TRY IT:
Copy exactly, please, the lines of the data from its start through the line containing "From stdpp Require Import gmap strings list.".

AVAILABLE RECORDS:
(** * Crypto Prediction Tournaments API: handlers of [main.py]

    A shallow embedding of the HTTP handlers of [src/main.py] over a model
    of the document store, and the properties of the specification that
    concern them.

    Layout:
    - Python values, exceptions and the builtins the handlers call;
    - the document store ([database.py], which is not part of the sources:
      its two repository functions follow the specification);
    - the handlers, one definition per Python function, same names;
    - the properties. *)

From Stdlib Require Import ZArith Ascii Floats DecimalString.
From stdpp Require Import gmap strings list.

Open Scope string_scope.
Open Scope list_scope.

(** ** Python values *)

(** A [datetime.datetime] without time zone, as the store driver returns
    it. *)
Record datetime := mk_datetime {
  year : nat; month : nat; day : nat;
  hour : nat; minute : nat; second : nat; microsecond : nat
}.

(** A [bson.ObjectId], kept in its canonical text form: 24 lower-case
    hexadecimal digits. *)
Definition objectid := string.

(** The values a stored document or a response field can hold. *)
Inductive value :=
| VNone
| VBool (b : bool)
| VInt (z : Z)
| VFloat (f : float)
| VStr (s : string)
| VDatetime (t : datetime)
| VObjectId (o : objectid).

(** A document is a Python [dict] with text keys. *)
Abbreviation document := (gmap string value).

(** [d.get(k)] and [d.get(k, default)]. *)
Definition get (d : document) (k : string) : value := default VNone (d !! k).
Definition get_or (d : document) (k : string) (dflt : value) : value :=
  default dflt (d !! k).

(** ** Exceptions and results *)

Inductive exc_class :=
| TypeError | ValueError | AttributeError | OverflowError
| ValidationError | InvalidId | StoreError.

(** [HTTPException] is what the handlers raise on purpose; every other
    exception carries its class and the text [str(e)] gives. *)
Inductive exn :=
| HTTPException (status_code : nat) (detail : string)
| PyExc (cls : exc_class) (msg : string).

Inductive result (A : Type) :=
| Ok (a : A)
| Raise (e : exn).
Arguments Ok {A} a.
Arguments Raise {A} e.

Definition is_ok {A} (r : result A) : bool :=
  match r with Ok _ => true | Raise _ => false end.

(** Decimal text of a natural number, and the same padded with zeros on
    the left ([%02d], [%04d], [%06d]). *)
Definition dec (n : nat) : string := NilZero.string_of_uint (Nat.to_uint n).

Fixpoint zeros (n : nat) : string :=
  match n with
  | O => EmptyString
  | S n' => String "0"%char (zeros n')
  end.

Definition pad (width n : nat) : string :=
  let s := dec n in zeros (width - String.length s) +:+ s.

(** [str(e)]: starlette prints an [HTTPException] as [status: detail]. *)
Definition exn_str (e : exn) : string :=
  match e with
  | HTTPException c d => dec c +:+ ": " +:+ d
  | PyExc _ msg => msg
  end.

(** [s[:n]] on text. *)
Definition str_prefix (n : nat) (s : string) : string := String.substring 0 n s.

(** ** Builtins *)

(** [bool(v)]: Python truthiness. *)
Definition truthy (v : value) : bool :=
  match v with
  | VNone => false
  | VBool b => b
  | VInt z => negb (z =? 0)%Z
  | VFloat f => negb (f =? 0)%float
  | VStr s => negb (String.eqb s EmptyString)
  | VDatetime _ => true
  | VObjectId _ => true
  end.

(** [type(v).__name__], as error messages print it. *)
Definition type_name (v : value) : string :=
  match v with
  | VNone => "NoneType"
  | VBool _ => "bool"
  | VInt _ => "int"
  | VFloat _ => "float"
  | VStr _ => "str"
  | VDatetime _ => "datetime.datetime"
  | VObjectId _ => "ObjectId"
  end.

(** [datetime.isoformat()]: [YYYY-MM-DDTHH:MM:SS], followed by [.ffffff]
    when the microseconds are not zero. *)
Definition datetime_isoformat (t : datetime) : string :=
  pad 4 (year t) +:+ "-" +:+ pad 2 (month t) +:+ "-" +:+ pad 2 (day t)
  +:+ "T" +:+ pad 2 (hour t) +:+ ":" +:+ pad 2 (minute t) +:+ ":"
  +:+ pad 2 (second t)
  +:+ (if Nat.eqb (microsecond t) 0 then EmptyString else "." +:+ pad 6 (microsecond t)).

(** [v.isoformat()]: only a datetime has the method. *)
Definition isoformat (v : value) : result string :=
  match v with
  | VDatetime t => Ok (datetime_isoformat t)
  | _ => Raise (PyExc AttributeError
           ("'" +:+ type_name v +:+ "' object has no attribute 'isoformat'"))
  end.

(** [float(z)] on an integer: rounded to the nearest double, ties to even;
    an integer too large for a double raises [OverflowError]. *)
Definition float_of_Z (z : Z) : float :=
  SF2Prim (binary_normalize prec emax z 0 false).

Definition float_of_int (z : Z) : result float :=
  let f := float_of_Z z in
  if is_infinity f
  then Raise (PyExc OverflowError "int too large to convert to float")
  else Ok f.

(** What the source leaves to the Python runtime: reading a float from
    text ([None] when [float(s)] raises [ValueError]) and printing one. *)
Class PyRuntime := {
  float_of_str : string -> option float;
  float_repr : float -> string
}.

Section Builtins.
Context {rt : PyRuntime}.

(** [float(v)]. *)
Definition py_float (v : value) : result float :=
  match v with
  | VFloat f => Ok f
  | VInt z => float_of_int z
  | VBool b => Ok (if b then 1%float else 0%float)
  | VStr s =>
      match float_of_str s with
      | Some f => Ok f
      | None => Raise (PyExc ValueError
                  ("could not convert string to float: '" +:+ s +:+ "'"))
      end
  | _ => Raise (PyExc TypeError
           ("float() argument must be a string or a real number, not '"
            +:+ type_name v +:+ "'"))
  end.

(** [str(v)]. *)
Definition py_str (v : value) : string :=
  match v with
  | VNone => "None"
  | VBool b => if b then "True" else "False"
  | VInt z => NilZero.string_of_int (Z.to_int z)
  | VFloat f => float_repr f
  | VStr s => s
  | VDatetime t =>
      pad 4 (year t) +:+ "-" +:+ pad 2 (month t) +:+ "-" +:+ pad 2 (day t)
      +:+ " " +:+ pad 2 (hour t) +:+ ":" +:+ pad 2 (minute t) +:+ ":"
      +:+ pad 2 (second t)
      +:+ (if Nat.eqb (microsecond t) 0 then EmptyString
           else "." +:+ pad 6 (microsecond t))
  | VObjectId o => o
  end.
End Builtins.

SOLUTION TO THE EXERCISE:
(** * Crypto Prediction Tournaments API: handlers of [main.py]

    A shallow embedding of the HTTP handlers of [src/main.py] over a model
    of the document store, and the properties of the specification that
    concern them.

    Layout:
    - Python values, exceptions and the builtins the handlers call;
    - the document store ([database.py], which is not part of the sources:
      its two repository functions follow the specification);
    - the handlers, one definition per Python function, same names;
    - the properties. *)

From Stdlib Require Import ZArith Ascii Floats DecimalString.
From stdpp Require Import gmap strings list.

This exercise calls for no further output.